Addressing Climate Change Risks to Farming System

According to the 2010 Second National Communication of Turkmenistan to United Nations Framework Convention on Climate Change, almost 80 % of the territory of the country lacks a constant source of surface water flow. In the face of this challenge, Turkmenistan embarked on assessment of the water sector to identify ways for more effective management of water resources and agriculture. Based on this work, Turkmenistan was the first country in the CIS and Europe to receive a grant worth nearly USD $ 3 million from the Adaptation Fund for improvement of water resources management for the farming sector, taking into account the local climatic conditions.

The project is implemented jointly with the Ministry of Nature Protection of Turkmenistan. In this project UNDP seeks to help local communities in three different agro-climatic regions to identify and implement effective adaptation measures to improve their resilience to increasing aridity and water scarcity. It promotes enhancing local capacities for adapting water management and builds on successes and lessons learned of a previously implemented initiative on land management.

Supporting climate resilient livelihoods in agricultural communities in drought-prone areas of Turkmenistan

Turkmenistan is a water stressed country and has one of the harshest climates in the Central Asian region. Climate change modeling indicates significant increases in temperature and reduction in rainfall. The long-term solution envisaged by the Government of Turkmenistan is to mainstream climate change adaptation at the community, district, provincial and national levels in order to secure climate resilient livelihoods in agricultural communities.

UNDP in partnership with the State Committee on Environment Protection and Land Resources of Turkmenistan will directly strengthen the adaptive capacity and reduce the vulnerability of around 40,000 to 50,000 persons (of which around 51.2% would be women) in the Lebap and Dashoguz velayets by helping improve the productivity of farm operations, be better prepared for increasing water scarcity and by introducing alternative income sources.  The project funded by the Special Fund for Climate Change will improve water efficiency and crop production systems and bring back approximately 20,000 ha of agricultural and 500,000 ha of pastoral lands resulting in a real net household income increase of at least 15% for participating households.

Energy Efficiency and Renewable Energy for Sustainable Water Management in Turkmenistan

In Turkmenistan, irrigated agriculture accounts for 90 percent of total water consumption, supplied by aging, energy-intensive infrastructure. About 50 percent of water is lost between withdrawal and ultimate delivery. Water management plays a direct role as both a cause and a potential remedy for extensive and often severe problems of land degradation. Funded by the Global Environment Facility, UNDP, Ministry of Water Economy of Turkmenistan and the Water technology research institute seek to promote an integrated approach to water management that is energy and water efficient, reduces root causes of land degradation, and enhances local livelihoods and public service delivery.
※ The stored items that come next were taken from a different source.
Lemma ensures_round s w : ok s → ensures (round listenerFd) (λ _ s' _, ok s') s w.
Proof.
  intros [Hc Hs]. apply ensures_do; [done|done|by intros|]. intros e s1 Hc1 Hk1.
  pose proof (wait_ok e (kern s)) as Hw. pose proof (wait_keeps e (kern s)) as Hk. rewrite <-Hk1 in Hk.
  pose proof (sound_same _ _ Hk Hs) as Hs1. destruct Hk as (_&Hr&_).
  destruct (call Wait e (kern s)).1 as [| |evs]; cbn [prog_bind]; [by split..|].
  destruct Hw as (_&Hnd&Hevs). apply ensures_bind.
  eapply ensures_mono; [|apply ensures_handle_all; [by split|done|]].
  - by intros [] s' w' Hs'.
  - intros ev Hev. destruct (Hevs ev Hev) as [Hi Heof]. rewrite Hr. split; [done|].
    intros He Hid. apply (Heof He). rewrite Hid. apply Hs.
Qed.

Lemma ensures_rounds n s w : ok s → ensures (rounds n listenerFd) (λ _ s' _, ok s') s w.
Proof.
  revert s w. induction n as [|n IH]; intros s w Hok; [done|]. cbn [rounds].
  apply ensures_bind. eapply ensures_mono; [|by apply ensures_round].
  intros [] s' w' Hs'; [by apply IH|done].
Qed.

(** The deferred calls. *)
Lemma ensures_defers s w :
  ok s → kqFd ≠ lnFd →
  ensures (do (Close kqFd);; do (Close listenerFd);; do (Close lnFd);; Pure false)
    (λ alive s' _, alive = false ∧ clean (trace s')) s w.
Proof.
  intros [Hc [H1 [H2 _] [H3 H4]]] Hne.
  apply ensures_do; [done|intros ? [= <-]; set_solver|by intros|]. intros e s1 Hc1 Hk1.
  destruct (close_ok kqFd e (kern s)) as (Ho1&_). rewrite <-Hk1 in Ho1.
  apply ensures_do; [done|intros ? [= <-]; set_solver|by intros|]. intros e2 s2 Hc2 Hk2.
  destruct (close_ok listenerFd e2 (kern s1)) as (Ho2&_). rewrite <-Hk2 in Ho2.
  apply ensures_do; [done|intros ? [= <-]; set_solver|by intros|]. by intros e3 s3 Hc3 Hk3.
Qed.

End loop.

(** While the loop runs, the process listens. *)
Definition serving (alive : bool) s : Prop :=
  clean (trace s) ∧
  if alive then registered (kern s) ⊆ opened (kern s) ∧
                ∃ fd, fd ∈ registered (kern s) ∧ fd ∈ listening (kern s)
  else True.

Lemma ensures_main n k w : ensures (main n) (λ alive s _, serving alive s) (State k []) w.
Proof.
  intros [e b]. pose proof (listen_ok e k) as Hx1. cbn. unfold perform. cbn.
  destruct (call Listen e k) as [x k1]. cbn in *.
  assert (Hc1 : clean [Entry Listen x true]) by by split; [repeat constructor|].
  destruct x as [lnFd|]; [|by split; [right|]]. set (s1 := State k1 _).
  change k1 with (kern s1) in Hx1. destruct Hx1 as (Hf1&Ho1&_&Hl1).
  apply ensures_do; [done|intros ? [= <-]; set_solver|by intros|]. intros e2 s2 Hc2 Hk2.
  pose proof (file_ok lnFd e2 (kern s1)) as Hx2. rewrite <-Hk2 in Hx2.
  rewrite bool_decide_eq_true_2 in Hx2 by set_solver.
  destruct (call (File lnFd) e2 (kern s1)).1 as [listenerFd|]; [|by split; [left|]]. destruct Hx2 as (Hf2&Ho2&_&Hl2).
  apply ensures_do; [done|done|by intros|]. intros e3 s3 Hc3 Hk3.
  pose proof (kqueue_ok e3 (kern s2)) as Hx3. rewrite <-Hk3 in Hx3.
  destruct (call Kqueue e3 (kern s2)).1 as [kqFd|]; [|by split; [left|]]. destruct Hx3 as (Hf3&Ho3&Hr3&Hl3).
  apply ensures_do; [done|intros ? [= <-]; set_solver|by intros|]. intros e4 s4 Hc4 Hk4.
  destruct (register_ok listenerFd false e4 (kern s3)) as (Ho4&Hr4&Hl4). rewrite <-Hk4 in Ho4, Hr4, Hl4.
  destruct (call (Register listenerFd false) e4 (kern s3)).1; [|by split; [left|]].
  apply ensures_bind. eapply ensures_mono; [|apply (ensures_rounds listenerFd kqFd lnFd)].
  - intros [] s' w' Hok; [|eapply ensures_mono; [|apply (ensures_defers listenerFd); [done|set_solver]]].
    + destruct Hok as [Hc [H1 H2 _]]. split; [done|]. split; [done|]. by exists listenerFd.
    + by intros alive s'' w'' [-> ?].
  - split; [done|]. clear Hc1 Hc2 Hc3 Hk2 Hk3 Hk4.
    split; rewrite ?Ho4, ?Hr4, ?Hl4, ?Ho3, ?Hr3, ?Hl3; [set_solver|set_solver|split; set_solver].
Qed.

(** C36. Descriptor hygiene.  Against any behaviour of the kernel and the clients, for
    any number of rounds, no call is ever made on a closed descriptor: not while it sets
    up, nor when a connection closed earlier in the same batch of events gives its
    number to a new one, nor by the deferred calls at the end.  [main] panics only if
    it cannot listen, at its first call; otherwise it ends by [os.Exit(1)] or by leaving
    the loop.  As long as the loop runs, a listening socket is open and registered, and
    no closed descriptor is registered. *)
Theorem redis_descriptors (o : nat → E * bool) (n : nat) (k : K) :
  let r := run o n k in
  hygienic (trace (r_state r)) ∧
  match r_value r with
  | Ret true =>
      registered (kern (r_state r)) ⊆ opened (kern (r_state r)) ∧
      ∃ fd, fd ∈ registered (kern (r_state r)) ∧ fd ∈ listening (kern (r_state r))
  | Ret false => True
  | Panic why => why = os_Exit ∨ why = err_nil ∧ trace (r_state r) = [Entry Listen None true]
  end.
Proof.
  pose proof (ensures_alone perform exits o 0 _ _ (State k []) no_response
                (ensures_main n k no_response)) as Hr.
  fold (run o n k) in Hr. cbv zeta. destruct (r_value (run o n k)) as [alive|why].
  - destruct Hr as [[Hh _] Hs]. split; [done|]. by destruct alive.
  - destruct Hr as [Hwhy [Hh _]]. done.
Qed.

(** C37. Echo.  For every descriptor, the data handed to [syscall.Write] so far is the
    data that [syscall.Read] has returned, all of it, in order, and nothing else. *)
Theorem redis_echoes (o : nat → E * bool) (n : nat) (k : K) (fd : Z) :
  mjoin (echoed fd <$> trace (r_state (run o n k))) = mjoin (received fd <$> trace (r_state (run o n k))).
Proof.
  pose proof (ensures_alone perform exits o 0 _ _ (State k []) no_response
                (ensures_main n k no_response)) as Hr.
  fold (run o n k) in Hr. destruct (r_value (run o n k)); [by destruct Hr as [[_ ?] _]|by destruct Hr as [_ [_ ?]]].
Qed.

End semantics.

(** ** A kernel in memory

    What the clients do before a call is part of the choice at that call.  Connections
    are reported on arrival of data or of the end, once ([EV_CLEAR]); the listener as
    long as somebody waits. *)
Module Mem.

Inductive client := Connect | Send (fd : Z) (data : bytes) | Shut (fd : Z).

Record mem := MkMem {
  m_open : gset Z;
  m_registered : gset Z;
  m_listening : gset Z;
  m_waiting : nat;
  m_input : gmap Z bytes;   (** received and not yet read *)
  m_ready : gset Z;         (** connections with news since last reported *)
  m_ended : gset Z
}.

Definition set_fds (o r l : gset Z) (k : mem) : mem :=
  MkMem o r l (m_waiting k) (m_input k) (m_ready k) (m_ended k).
Definition set_news (i : gmap Z bytes) (r e : gset Z) (k : mem) : mem :=
  MkMem (m_open k) (m_registered k) (m_listening k) (m_waiting k) i r e.
Definition set_waiting (n : nat) (k : mem) : mem :=
  MkMem (m_open k) (m_registered k) (m_listening k) n (m_input k) (m_ready k) (m_ended k).

#[global] Instance mem_fds : Descriptors mem :=
  {| opened := m_open; registered := m_registered; listening := m_listening |}.

Definition act (k : mem) (c : client) : mem :=
  match c with
  | Connect => set_waiting (S (m_waiting k)) k
  | Send fd data =>
      set_news (<[fd := default [] (m_input k !! fd) ++ data]> (m_input k)) ({[fd]} ∪ m_ready k) (m_ended k) k
  | Shut fd => set_news (m_input k) ({[fd]} ∪ m_ready k) ({[fd]} ∪ m_ended k) k
  end.

Definition is_ready (k : mem) (fd : Z) : bool :=
  if decide (fd ∈ m_listening k) then bool_decide (m_waiting k ≠ O) else bool_decide (fd ∈ m_ready k).

Definition events (k : mem) : list event :=
  (λ fd, Event fd (bool_decide (fd ∉ m_listening k ∧ fd ∈ m_ended k)))
  <$> take maxEvents (filter (λ fd, is_ready k fd = true) (elements (m_registered k))).

(** A new descriptor. *)
Definition new_fd (l : bool) (k : mem) : option Z * mem :=
  let fd := fresh (m_open k) in
  (Some fd, set_fds ({[fd]} ∪ m_open k) (m_registered k)
              (if l then {[fd]} ∪ m_listening k else m_listening k) k).

Definition run (c : sys) (k : mem) : sys_ans c * mem :=
  match c with
  | Listen => new_fd true k
  | File fd => new_fd (bool_decide (fd ∈ m_listening k)) k
  | Kqueue => let (x, k') := new_fd false k in (x, set_fds (m_open k') ∅ (m_listening k') k')
  | Register fd _ => (true, set_fds (m_open k) ({[fd]} ∪ m_registered k) (m_listening k) k)
  | Wait =>
      let evs := events k in
      (match evs with [] => Interrupted | _ => Ready evs end,
       set_news (m_input k) (m_ready k ∖ list_to_set (Ident <$> evs)) (m_ended k) k)
  | Accept _ =>
      match m_waiting k with
      | O => (None, k)
      | S n =>
          let fd := fresh (m_open k) in
          new_fd false (set_waiting n (set_news (delete fd (m_input k)) (m_ready k ∖ {[fd]}) (m_ended k ∖ {[fd]}) k))
      end
  | SetNonblock _ => ((), k)
  | Read fd =>
      let data := default [] (m_input k !! fd) in
      (if decide (data = [] ∧ fd ∉ m_ended k) then None else Some (take bufSize data),
       set_news (<[fd := drop bufSize data]> (m_input k)) (m_ready k) (m_ended k) k)
  | Write _ data => (Some (length data), k)
  | Close fd =>
      ((), set_fds (m_open k ∖ {[fd]}) (m_registered k ∖ {[fd]}) (m_listening k ∖ {[fd]}) k)
  end.

Definition call (c : sys) (e : list client) (k : mem) : sys_ans c * mem := run c (foldl act k e).

Lemma act_same e k : same k (foldl act k e).
Proof.
  revert k. induction e as [|c e IH]; intros k; [done|]. simpl.
  destruct (IH (act k c)) as (Ho&Hr&Hl). split; [|split]; rewrite ?Ho, ?Hr, ?Hl; by destruct c.
Qed.

Lemma events_ok k :
  (length (events k) ≤ maxEvents)%nat ∧ NoDup (Ident <$> events k) ∧
  ∀ ev, ev ∈ events k → Ident ev ∈ m_registered k ∧ (EOF ev = true → Ident ev ∉ m_listening k).
Proof.
  unfold events. set (l := filter _ (elements (m_registered k))).
  split; [rewrite length_fmap, length_take; lia|]. split.
  - rewrite <-list_fmap_compose, (list_fmap_ext _ id) by done. rewrite list_fmap_id.
    assert (Hl : NoDup l) by apply NoDup_filter, NoDup_elements.
    rewrite <-(take_drop maxEvents l) in Hl. by apply NoDup_app in Hl as (?&_).
  - intros ev Hev. apply list_elem_of_fmap in Hev as (fd&->&Hfd). simpl.
    apply elem_of_take in Hfd as (j&Hj&_). apply list_elem_of_lookup_2, list_elem_of_filter in Hj as [_ Hj].
    apply elem_of_elements in Hj. split; [done|]. by intros [??]%bool_decide_eq_true.
Qed.

Lemma new_fd_ok l k : opens l (new_fd l k).1 k (new_fd l k).2.
Proof. split; [apply is_fresh|done]. Qed.

#[global] Instance mem_kernel : Kernel mem (list client).
Proof.
  refine {| Kqueue.call := call |}; unfold call; intros.
  - eapply opens_same; [apply act_same|apply new_fd_ok].
  - rewrite <-(proj2 (proj2 (act_same e k))). eapply opens_same; [apply act_same|apply new_fd_ok].
  - destruct (act_same e k) as (Ho&_&Hl). simpl in *. rewrite Ho, Hl. split; [apply is_fresh|done].
  - destruct (act_same e k) as (Ho&Hr&Hl). simpl in *. by rewrite Hr.
  - destruct (act_same e k) as (_&Hr&Hl). pose proof (events_ok (foldl act k e)) as Hev.
    simpl in *. rewrite Hr, Hl in Hev. by destruct (events (foldl act k e)).
  - apply (act_same e k).
  - eapply opens_same; [apply act_same|]. simpl.
    destruct (m_waiting (foldl act k e)); [done|]. split; [apply is_fresh|done].
  - apply act_same.
  - split; [apply (act_same e k)|]. simpl. case_decide; [done|]. rewrite length_take. lia.
  - split; [apply (act_same e k)|simpl; lia].
  - destruct (act_same e k) as (Ho&Hr&Hl). simpl in *. by rewrite Ho, Hr, Hl.
Defined.

(** A new process: its standard streams. *)
Definition k0 : mem := MkMem {[0; 1; 2]} ∅ ∅ 0 ∅ ∅ ∅.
Through technology transfer, investment, and policy reform, in Kaka pilot region UNDP project provides sufficient and environmentally sustainable water supply to support and enhance social conditions and economic livelihood of the local population, reduces GHG emissions associated with water management, prevents and remediates salinization of lands.

Another big component of the project is research held at the 145 ha of land in Geokdepe pilot area, where UNDP tests vrious irrigation technics in search for the most fitting and advantageous for various climatic areas of Turkmenistan.